Stored items:
>>>>

Lemma schedule_row_forward key s e : turns_inv s -> wp (schedule_row key) (fun o s' _ => keeps_row key o s s') s e.
Proof.
  intros Hs. unfold schedule_row. apply wp_bind, wp_gets. destruct (next_row key s) as [[mb [it|] ra st]|] eqn:Hrec; try (by apply wp_ret, same_row).
  apply recovery_row_mailbox in Hrec as Hk. simpl in Hk. pose proof (pi_mailbox (box_of s) (ti_box s Hs) key _ Hk) as Hok.
  assert (pg_items_of key (box_of s) !! (mb_resolved_sequence mb + 1) = Some it) as Hit.
  { unfold next_row, recovery_row in Hrec. rewrite Hk in Hrec. simpl in Hrec. congruence. }
  assert (1 <= mb_resolved_sequence mb + 1 <= mb_accepted_sequence mb) by (apply (mo_dom _ _ _ Hok); eauto).
  apply wp_bind. unfold db_clock. apply wp_datetime_now, wp_bind, wp_box, wp_put_row; [|done]. intros Hrc.
  apply wp_bind, wp_box, wp_insert_ready; [|done]. intros l e1 Hl Hg. apply wp_ret. exists [].
  assert (Hrow : forall n, mb <| mb_status := QUEUED |> <| mb_retry_at := None |> <| mb_queue_generation := mb_queue_generation mb + 1 |>
    <| mb_updated_at := n |> = requeued_row mb QUEUED None 1 n).
  { unfold row_check in Hrc. apply andb_prop in Hrc as [_ Hrc]. destruct mb as [? ? ? ? ? [] [] ? [] ? [] ? ? ? ? ?]; simpl in *; done. }
  rewrite Hrow in *.
  eapply (requeue_forward key mb QUEUED None 1 _ (pr_sessions s) l); try done; [|by left].
  split; [|lia]. done.
Qed.

(** The head that was committed is resolved. *)
Lemma resolve_forward key mb it st ra inc now at_ ss l r s s' :
  turns_inv s -> pr_mailboxes s !! key = Some mb -> pg_items_of key (box_of s) !! (mb_resolved_sequence mb + 1) = Some it ->
  let next := pg_items_of key (box_of s) !! (mb_resolved_sequence mb + 1 + 1) in
  next_status (head_item mb (mb_resolved_sequence mb + 1 + 1) next) now = (st, ra, inc) ->
  let row := next_mailbox mb (mb_resolved_sequence mb + 1) st ra inc at_ in
  row_check row = true ->
  (st = QUEUED -> 1 <= mb_queue_generation row /\
     map ready_key l = add_key ((mb_tenant_id mb, mb_session_id mb), mb_queue_generation row) (map ready_key (pr_ready s))) ->
  (st <> QUEUED -> l = pr_ready s) -> freed key (pr_sessions s) ss ->
  s' = s <| pr_resolved_at := r |> <| pr_mailboxes := <[key := row]> (pr_mailboxes s) |> <| pr_sessions := ss |> <| pr_ready := l |> ->
  forward key [mi_inbound_id it] s s'.
Proof.
  intros Hs Hk Hit next Hn row Hrc Hq Hnq Hf ->. pose proof (pi_mailbox (box_of s) (ti_box s Hs) key mb Hk) as Hok.
  pose proof (mo_bounds _ _ _ Hok). assert (1 <= mb_resolved_sequence mb + 1 <= mb_accepted_sequence mb) by (apply (mo_dom _ _ _ Hok); eauto).
  pose proof (item_none _ _ _ (mb_resolved_sequence mb + 1 + 1) Hok ltac:(lia) ltac:(lia)) as Hend.
  destruct (next_status_spec _ _ _ _ _ Hn) as (Hnr & Hidle & Hinc & Hinc0).
  assert (Hid : st = IDLE <-> mb_resolved_sequence mb + 1 = mb_accepted_sequence mb).
  { rewrite Hidle. unfold head_item. subst next. case_match; bool_prop; [split; [lia|done]|]. rewrite Hend. lia. }
  eapply (swept_forward key _ s ((box_of s) <| pg_mailboxes := <[key := row]> (pr_mailboxes s) |> <| pg_ready := l |>)); [done| |by split].
  apply (advance_clear key mb row (pg_items_of key (box_of s))); try done; [apply Hs| | | |].
  - split; simpl; try done; lia.
  - destruct (decide (st = QUEUED)) as [E|N]; [left|right; split; [done|simpl; by apply Hnq]]. destruct (Hq E). by split_and!.
  - split; [done|]. by eapply (pi_checked (box_of s)); [apply Hs|].
  - unfold session_view, inbound_ids. simpl. apply session_commit; [lia|]. by eapply inbound_ids_lookup; [done|lia|].
Qed.
(* ===== verification/PgTurnsThms.v ===== *)
(** * Theorems about the turns of the PostgreSQL repository

    The methods of [PostgresRuntimeRepository] on messages, mailboxes, sessions and turns, and
    the writes of the rest of the service, as one step relation, and what holds along its runs:
    the messages a session resolves follow its acceptance log, a provider message is accepted
    once, a committed turn is final, a superseded lease is refused, and a commit is read back by
    the next snapshot. *)

From stdpp Require Import sorting.
From S2P Require Import Prelude PyText Tenant Models Mailbox MailboxInv MailboxSpec Repository Runtime PgMailbox PgMailboxInv PgMailboxThms PgDelivery PgTurns PgTurnsInv PgSweeps PgSweepsInv AgentWorker AgentWorkerThms.
#[local] Open Scope Z_scope.

(** ** Calls and runs *)

Inductive repo_call : Type :=
  | RAcceptInbound (context : TenantContext) (envelope : InboundEnvelope) (trace_headers : gmap string string)
  | RAcceptInboundV2 (context : TenantContext) (envelope : InboundEnvelope) (trace_headers : gmap string string)
      (priority : Z) (retry_at : option Z)
  | RGetAcceptance (tenant_id inbound_id : string)
  | RGetSessionSnapshot (tenant_id session_id : string)
  | RAcceptMailbox (tenant_id session_id inbound_id : string) (priority : Z) (retry_at : option Z) (trace_id : option string)
  | RClaimMailbox (tenant_id session_id owner_id : string) (lease_for : Z) (expected_generation expected_epoch : option Z)
      (acceptance : option Acceptance)
  | RRenewMailbox (lease : MailboxLease) (lease_for : Z)
  | RRenewMailboxes (leases : list MailboxLease) (lease_for : Z)
  | RCommitMailbox (lease : MailboxLease)
  | RRescheduleMailbox (lease : MailboxLease) (retry_at priority : option Z)
  | RRetryMailbox (lease : MailboxLease) (retry_at priority : option Z)
  | RRecoverMailbox (tenant_id session_id : string)
  | RReconcileMailbox (replay_cooldown : Z) (tenant_id session_id : string)
  | RClaimSessionReady (tenant_id session_id owner_id : string) (lease_for : Z) (expected_generation : option Z)
      (expected_event_id : option string) (acceptance : option Acceptance)
  | RAcquire (acceptance : Acceptance) (worker_id : string) (lease_for : Z)
  | RRenew (lease : SessionLease) (lease_for : Z)
  | RRenewSessionReady (lease : SessionLease) (lease_for : Z)
  | RCommit (commit : TurnCommit)
  | RCommitSessionReady (commit : TurnCommit)
  | RRetrySessionReady (lease : SessionLease) (error_type : string) (delay : Z)
  | RFailSessionReady (lease : SessionLease) (error_type : string)
  | RFail (lease : SessionLease) (error_type : string)
  | RSweepExpiredLeases (locked : session_key -> bool) (owner_id : string) (limit : Z)
  | RScheduleRetries (locked : session_key -> bool) (owner_id : string) (limit : Z)
  | RReconcileSessions (locked : session_key -> bool) (replay_cooldown_seconds : Z) (owner_id : string) (limit : Z).

(** What the rest of the service writes between two calls: tenants, apps, revisions, bindings,
    identities, audit records, deliveries, and the publication columns of wake-ups.  Messages,
    mailboxes, sessions, turns and events are written by the methods of the repository only, its
    sweeps included, and by the import of a migration, which is not part of these runs. *)
Record elsewhere (s s' : PgRepo) : Prop := {
  el_inbound : pr_inbound s' = pr_inbound s;
  el_mailboxes : pr_mailboxes s' = pr_mailboxes s;
  el_items : pr_items s' = pr_items s;
  el_ready : map ready_key (pr_ready s') = map ready_key (pr_ready s);
  el_sessions : pr_sessions s' = pr_sessions s;
  el_turns : pr_turns s' = pr_turns s;
  el_events : pr_events s' = pr_events s;
}.

Definition repo_empty : PgRepo :=
  MkPgRepo ∅ ∅ ∅ ∅ ∅ ∅ [] ∅ ∅ ∅ [] ∅ ∅ ∅ (MkPgDelivery [] ∅ ∅ ∅ [] []).

Section runs.
Context `{Env} `{UuidText} `{PgUuid} `{Sha256} `{EnvelopeDump}.

Definition discard {A} (m : M PgRepo A) : M PgRepo unit := m ;; ret tt.
Lemma split_subfault_receivers_inverted_example :
  (1 <= Params.strike_num_receivers example.params)%Z
  /\ (1 <= Params.dip_num_receivers example.params)%Z
  /\ ~ (Params.strike_num_receivers example.params = 1%Z
        /\ Params.dip_num_receivers example.params = 1%Z)
  /\ Exists (fun fault => Faults_object.bottom fault < Faults_object.top fault)
            (Input_object.receiver_object
               (example.inputs [example.source]
                               [example.receiver; examples.inverted_receiver]))
  /\ run_dc3d.split_subfault_receivers
       (fvf := example.geometry) (f64 := example.exact_arange) example.params
       (example.inputs [example.source]
                       [example.receiver; examples.inverted_receiver])
     = Raise IndexError.
Proof.
  destruct example_counts as (Hs & Hd & Hnot).
  split; [exact Hs|]. split; [exact Hd|]. split; [exact Hnot|].
  split; [exact examples_inverted|].
  exact (@split_subfault_receivers_inverted example.geometry
           example.exact_arange example.params
           (example.inputs [example.source]
                           [example.receiver; examples.inverted_receiver])
           Hs Hd Hnot examples_inverted).
Defined.

Lemma split_subfault_receivers_tiling_example :
  (1 <= Params.strike_num_receivers example.params)%Z
  /\ (1 <= Params.dip_num_receivers example.params)%Z
  /\ ~ (Params.strike_num_receivers example.params = 1%Z
        /\ Params.dip_num_receivers example.params = 1%Z)
  /\ Forall (enough_entries (fvf := example.geometry)
                            (f64 := example.exact_arange) example.params)
            (Input_object.receiver_object
               (example.inputs [example.source] [example.receiver]))
  /\ exists grids : list (list (list Faults_object.t)),
      run_dc3d.split_subfault_receivers
        (fvf := example.geometry) (f64 := example.exact_arange)
        example.params
        (example.inputs [example.source] [example.receiver])
      = Ok (with_receivers
              (example.inputs [example.source] [example.receiver])
              (concat (map (@concat _) grids)))
      /\ Forall2
           (fun fault rows =>
              Forall2
                (fun j row =>
                   length row
                   = Z.to_nat (Params.strike_num_receivers example.params)
                   /\ Forall (depth_slice
                                (example.inputs [example.source]
                                                [example.receiver])
                                fault
                                (Params.dip_num_receivers example.params) j)
                             row
                   /\ chained row)
                (range (Params.dip_num_receivers example.params)) rows)
           (Input_object.receiver_object
              (example.inputs [example.source] [example.receiver]))
           grids.
Proof.
  destruct example_counts as (Hs & Hd & Hnot).
  split; [exact Hs|]. split; [exact Hd|]. split; [exact Hnot|].
  split; [exact example_receiver_enough|].
  exact (@split_subfault_receivers_tiling example.geometry
           example.exact_arange example.params
           (example.inputs [example.source] [example.receiver])
           Hs Hd Hnot example_receiver_enough).
Defined.

Lemma split_subfault_receivers_no_rows_example :
  (Params.dip_num_receivers examples.params_no_dip <= 0)%Z
  /\ run_dc3d.split_subfault_receivers
       (fvf := example.geometry) (f64 := example.exact_arange)
       examples.params_no_dip
       (example.inputs [example.source] [example.receiver])
     = if Z.eqb (Params.dip_num_receivers examples.params_no_dip) 0
          && existsb (fun fault =>
                        if Req_dec_T (Faults_object.top fault)
                                     (Faults_object.bottom fault)
                        then false else true)
                     (Input_object.receiver_object
                        (example.inputs [example.source] [example.receiver]))
       then Raise ZeroDivisionError
       else Ok (with_receivers
                  (example.inputs [example.source] [example.receiver]) []).
Proof.
  split; [cbn; lia|].
  apply (@split_subfault_receivers_no_rows example.geometry
           example.exact_arange examples.params_no_dip
           (example.inputs [example.source] [example.receiver])).
  cbn. lia.
Defined.

Lemma compute_ll_strain_tensors_example :
  Forall potency_ok
         (Input_object.source_object
            (example.inputs [example.source; example.point_source] []))
  /\ (length examples.strain_lon <= length examples.strain_lat)%nat
  /\ exists tensors,
      run_dc3d.compute_ll_strain
        (fvf := example.geometry) (okada := example.solver) example.params
        (example.inputs [example.source; example.point_source] [])
        (StrainPoints examples.strain_lon examples.strain_lat)
      = Ok (Some tensors)
      /\ length tensors = length examples.strain_lon
      /\ Forall (fun T => shaped 3 3 T /\ symmetric3 T) tensors
      /\ (Input_object.source_object
            (example.inputs [example.source; example.point_source] []) = [] ->
          Forall (eq [[0; 0; 0]; [0; 0; 0]; [0; 0; 0]]) tensors).
Proof.
  split; [exact example_sources_ok|]. split; [cbn; lia|].
  apply (@compute_ll_strain_tensors example.geometry example.solver
           example.params
           (example.inputs [example.source; example.point_source] [])
           examples.strain_lon examples.strain_lat).
  - exact example_sources_ok.
  - cbn. lia.
Defined.

Lemma compute_ll_strain_short_lat_example :
  (length (tl examples.strain_lat) < length examples.strain_lon)%nat
  /\ run_dc3d.compute_ll_strain
       (fvf := example.geometry) (okada := example.solver) example.params
       (example.inputs [example.source] [])
       (StrainPoints examples.strain_lon (tl examples.strain_lat))
     = Raise IndexError.
Proof.
  split; [cbn; lia|].
  apply (@compute_ll_strain_short_lat example.geometry example.solver
           example.params (example.inputs [example.source] [])
           examples.strain_lon (tl examples.strain_lat)).
  cbn. lia.
Defined.

Lemma example_grid :
  Input_object.xinc (example.inputs [example.source; example.point_source] [])
  <> 0
  /\ Input_object.yinc
       (example.inputs [example.source; example.point_source] []) <> 0
  /\ 0 <= (20 - -20) / 1.
Proof. cbn. split; [lra|]. split; lra. Qed.

Lemma compute_grid_def_grid_example :
  Input_object.xinc (example.inputs [example.source; example.point_source] [])
  <> 0
  /\ Input_object.yinc
       (example.inputs [example.source; example.point_source] []) <> 0
  /\ 0 <= (20 - -20) / 1
  /\ Forall potency_ok
            (Input_object.source_object
               (example.inputs [example.source; example.point_source] []))
  /\ exists x y x2d y2d u v w,
      run_dc3d.compute_grid_def
        (fvf := example.geometry) (okada := example.solver) example.params
        (example.inputs [example.source; example.point_source] [])
      = pyx.Ok (x, y, x2d, y2d, u, v, w)
      /\ length x = Z.to_nat (int_of_float ((20 - -20) / 1))
      /\ length y = Z.to_nat (int_of_float ((20 - -20) / 1))
      /\ shaped (length y) (length x) u
      /\ forall ky kx, (ky < length y)%nat -> (kx < length x)%nat ->
           (item u ky kx, item v ky kx, item w ky kx)
           = grid_displacement
               (fvf := example.geometry) (okada := example.solver)
               example.params
               (example.inputs [example.source; example.point_source] [])
               (nth kx x 0) (nth ky y 0).
Proof.
  destruct example_grid as (Hx & Hy & Hq).
  split; [exact Hx|]. split; [exact Hy|]. split; [exact Hq|].
  split; [exact example_sources_ok|].
  destruct (@compute_grid_def_grid example.geometry example.solver
              example.params
              (example.inputs [example.source; example.point_source] [])
              Hx Hy Hq Hq example_sources_ok)
    as (x & y & x2d & y2d & u & v & w & Hrun & Hlx & Hly & _ & _ & _ & _
        & Hu & _ & _ & Hnodes).
  exists x, y, x2d, y2d, u, v, w.
  split; [exact Hrun|]. split; [exact Hlx|]. split; [exact Hly|].
  rewrite Hlx, Hly. split; [exact Hu|].
  intros ky kx Hky Hkx. apply (Hnodes ky kx Hky Hkx).
Defined.

Lemma do_stress_computation_receivers_example :
  (1 <= Params.strike_num_receivers example.params)%Z
  /\ (1 <= Params.dip_num_receivers example.params)%Z
  /\ Input_object.receiver_object
       (example.inputs [example.source] [example.receiver]) <> []
  /\ exists e,
      run_dc3d.do_stress_computation
        (fvf := example.geometry) (okada := example.solver)
        (f64 := example.exact_arange) example.params
        (example.inputs [example.source] [example.receiver])
        [example.station] NoStrainPoints
      = pyx.Raise e.
Proof.
  destruct example_counts as (Hs & Hd & _).
  split; [exact Hs|]. split; [exact Hd|]. split; [discriminate|].
  apply (@do_stress_computation_receivers example.geometry example.solver
           example.exact_arange example.params
           (example.inputs [example.source] [example.receiver])
           [example.station] NoStrainPoints Hs Hd).
  discriminate.
Defined.
Definition group_key (by_name : bool) (g : Group.t) : key :=
  if by_name then KStr (Group.name g) else KInt (Group.guid g).

Definition param_key (by_name : bool) (p : Param.t) : key :=
  if by_name then KStr (Param.name p) else KStr (Param.guid p).

(** ** find_duplicates *)

Section Duplicates.
Context {A : Type}.
Variable key_of : A -> key.

(** Modelled from the spec: the grouping of [find_duplicates].  [x] is
    appended to the members of [k]; a new entry is opened at the end when
    [k] is met for the first time. *)
Fixpoint dict_append (k : key) (x : A) (d : list (key * list A))
  : list (key * list A) :=
  match d with
  | [] => [(k, [x])]
  | (k', xs) :: d' =>
      if key_eqb k k' then (k', (xs ++ [x])%list) :: d'
      else (k', xs) :: dict_append k x d'
  end.

Definition group_records (l : list A) : list (key * list A) :=
  fold_left (fun d x => dict_append (key_of x) x d) l [].

Definition duplicates (l : list A) : list (key * list A) :=
  List.filter (fun kv => (2 <=? List.length (snd kv))%nat) (group_records l).
End Duplicates.

(** Modelled from the spec: a duplicate set.  For groups and for
    parameters, the keys shared by two records or more, each with the
    records that share it. *)
Definition DuplicateSet : Type :=
  Entries (key * list Group.t) (key * list Param.t).

(** Modelled from the spec: [find_duplicates] is a function of the
    library.  Records are grouped by GUID (the id, for a group) or by
    name; only keys with two members or more are kept; members stay in
    file order. *)
Definition find_duplicates (file : File) (by_name : bool) : DuplicateSet :=
  mkEntries (duplicates (group_key by_name) (groups file))
            (duplicates (param_key by_name) (params file)).

(** ** compare *)

Definition has_key {A} (key_of : A -> key) (k : key) (l : list A) : bool :=
  existsb (fun r => key_eqb k (key_of r)) l.

Definition unique_to {A} (key_of : A -> key) (mine theirs : list A) : list A :=
  List.filter (fun r => negb (has_key key_of (key_of r) theirs)) mine.

(** Modelled from the spec: [compare] is a function of the library.  It
    returns, for each file, the records whose key has no counterpart in
    the other file; groups are compared by group keys and parameters by
    parameter keys. *)
Definition compare (file_a file_b : File) (by_name : bool) : File * File :=
  (mkEntries (unique_to (group_key by_name) (groups file_a) (groups file_b))
             (unique_to (param_key by_name) (params file_a) (params file_b)),
   mkEntries (unique_to (group_key by_name) (groups file_b) (groups file_a))
             (unique_to (param_key by_name) (params file_b) (params file_a))).

(** ** find *)

(** The regular expression engine [find] relies on, Python's [re] in
    the library: [compile] rejects an unparseable pattern with a reason,
    [search] tells whether a compiled pattern matches a text. *)
Record Engine : Type := mkEngine {
  regex : Type;
  compile : string -> regex + string;
  search : regex -> string -> bool
}.

(** Modelled from the spec: [find] is a function of the library.  A
    group matches if the pattern matches its name, a parameter matches
    if the pattern matches its name; an unparseable pattern is a
    [PatternError]. *)
Definition find (re : Engine) (file : File) (pattern : string) : Py.result error File :=
  match compile re pattern with
  | inr reason => Py.Raises (PatternError pattern reason)
  | inl r =>
      Py.Returns
        (mkEntries
           (List.filter (fun g => search re r (Group.name g)) (groups file))
           (List.filter (fun p => search re r (Param.name p)) (params file)))
  end.

End Rsparam.

(* ===================================================================== *)
(** * Regular expressions *)
(* ===================================================================== *)

(** Python's [re] on [str] patterns and texts, without flags.  A text
    is a sequence of code points; a [string] stands for the text it
    encodes in UTF-8.

    The syntax covers literal characters, [.], character classes
    [[...]] with ranges and negation, the class escapes
    [\d \D \w \W \s \S], the character escapes
    [\a \f \n \r \t \v \xhh \uhhhh \Uhhhhhhhh] and the octal ones, the
    anchors [^ $ \A \Z], the word boundaries [\b \B] ([\B] as up to
    Python 3.13, where it holds nowhere in an empty text), groups
    (capturing, non capturing and named), comments, alternation and the
    repetitions [* + ? {m} {m,} {,n} {m,n}], greedy or lazy.

    Back references, look-around, flags, conditionals, possessive
    repetition, atomic groups, [\N{...}], group names outside ASCII and
    counts above 1000 are outside the model: [parse] names them
    [Unsupported], which tells where the model stops and not what Python
    does with them. *)
Module Re.

Local Open Scope list_scope.
Local Open Scope N_scope.

(** A character is a code point. *)
Definition char : Type := N.

Definition text : Type := list char.

Definition of_ascii (c : ascii) : char := N_of_ascii c.

(** ** UTF-8 *)

(** The six low bits of a continuation byte. *)
Definition continuation (b : ascii) : option N :=
  let n := N_of_ascii b in
  if (128 <=? n) && (n <? 192) then Some (n - 128) else None.

(** The text a [string] encodes.  A byte that starts no sequence of
    UTF-8 stands for itself; no [str] encodes to such a string. *)
Fixpoint decode (s : string) : text :=
  match s with
  | EmptyString => []
  | String b1 rest1 =>
      let n := N_of_ascii b1 in
      let alone := n :: decode rest1 in
      if n <? 192 then alone
      else
        match rest1 with
        | EmptyString => alone
        | String b2 rest2 =>
            match continuation b2 with
            | None => alone
            | Some c2 =>
                if n <? 224 then ((n - 192) * 64 + c2) :: decode rest2
                else
                  match rest2 with
                  | EmptyString => alone
                  | String b3 rest3 =>
                      match continuation b3 with
                      | None => alone
                      | Some c3 =>
                          if n <? 240
                          then (((n - 224) * 64 + c2) * 64 + c3) :: decode rest3
                          else
                            match rest3 with
                            | EmptyString => alone
                            | String b4 rest4 =>
                                match continuation b4 with
                                | None => alone
                                | Some c4 =>
                                    ((((n - 240) * 64 + c2) * 64 + c3) * 64 + c4)
                                    :: decode rest4
                                end
                            end
                      end
                  end
            end
        end
  end.

(** ** Character sets *)

Definition ranges : Type := list (N * N).

Definition in_ranges (rs : ranges) (c : char) : bool :=
  existsb (fun r => (fst r <=? c) && (c <=? snd r)) rs.

(** [\d]: the decimal digits of Unicode 14.0. *)
Definition digit_ranges : ranges :=
  [(48, 57); (1632, 1641); (1776, 1785); (1984, 1993); (2406, 2415); (2534, 2543);
   (2662, 2671); (2790, 2799); (2918, 2927); (3046, 3055); (3174, 3183); (3302, 3311);
   (3430, 3439); (3558, 3567); (3664, 3673); (3792, 3801); (3872, 3881); (4160, 4169);
   (4240, 4249); (6112, 6121); (6160, 6169); (6470, 6479); (6608, 6617); (6784, 6793);
   (6800, 6809); (6992, 7001); (7088, 7097); (7232, 7241); (7248, 7257); (42528, 42537);
   (43216, 43225); (43264, 43273); (43472, 43481); (43504, 43513); (43600, 43609);
   (44016, 44025); (65296, 65305); (66720, 66729); (68912, 68921); (69734, 69743);
   (69872, 69881); (69942, 69951); (70096, 70105); (70384, 70393); (70736, 70745);
   (70864, 70873); (71248, 71257); (71360, 71369); (71472, 71481); (71904, 71913);
   (72016, 72025); (72784, 72793); (73040, 73049); (73120, 73129); (92768, 92777);
   (92864, 92873); (93008, 93017); (120782, 120831); (123200, 123209); (123632, 123641);
   (125264, 125273); (130032, 130041)].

<<<<

> **Exercise aim**
Each line above from the one with "(** ** compare *)" up to and including the one with "encodes in UTF-8." must be set down exactly, and no line outside that span may appear.

> **Response below**
(** ** compare *)

Definition has_key {A} (key_of : A -> key) (k : key) (l : list A) : bool :=
  existsb (fun r => key_eqb k (key_of r)) l.

Definition unique_to {A} (key_of : A -> key) (mine theirs : list A) : list A :=
  List.filter (fun r => negb (has_key key_of (key_of r) theirs)) mine.

(** Modelled from the spec: [compare] is a function of the library.  It
    returns, for each file, the records whose key has no counterpart in
    the other file; groups are compared by group keys and parameters by
    parameter keys. *)
Definition compare (file_a file_b : File) (by_name : bool) : File * File :=
  (mkEntries (unique_to (group_key by_name) (groups file_a) (groups file_b))
             (unique_to (param_key by_name) (params file_a) (params file_b)),
   mkEntries (unique_to (group_key by_name) (groups file_b) (groups file_a))
             (unique_to (param_key by_name) (params file_b) (params file_a))).

(** ** find *)

(** The regular expression engine [find] relies on, Python's [re] in
    the library: [compile] rejects an unparseable pattern with a reason,
    [search] tells whether a compiled pattern matches a text. *)
Record Engine : Type := mkEngine {
  regex : Type;
  compile : string -> regex + string;
  search : regex -> string -> bool
}.

(** Modelled from the spec: [find] is a function of the library.  A
    group matches if the pattern matches its name, a parameter matches
    if the pattern matches its name; an unparseable pattern is a
    [PatternError]. *)
Definition find (re : Engine) (file : File) (pattern : string) : Py.result error File :=
  match compile re pattern with
  | inr reason => Py.Raises (PatternError pattern reason)
  | inl r =>
      Py.Returns
        (mkEntries
           (List.filter (fun g => search re r (Group.name g)) (groups file))
           (List.filter (fun p => search re r (Param.name p)) (params file)))
  end.

End Rsparam.

(* ===================================================================== *)
(** * Regular expressions *)
(* ===================================================================== *)

(** Python's [re] on [str] patterns and texts, without flags.  A text
    is a sequence of code points; a [string] stands for the text it
    encodes in UTF-8.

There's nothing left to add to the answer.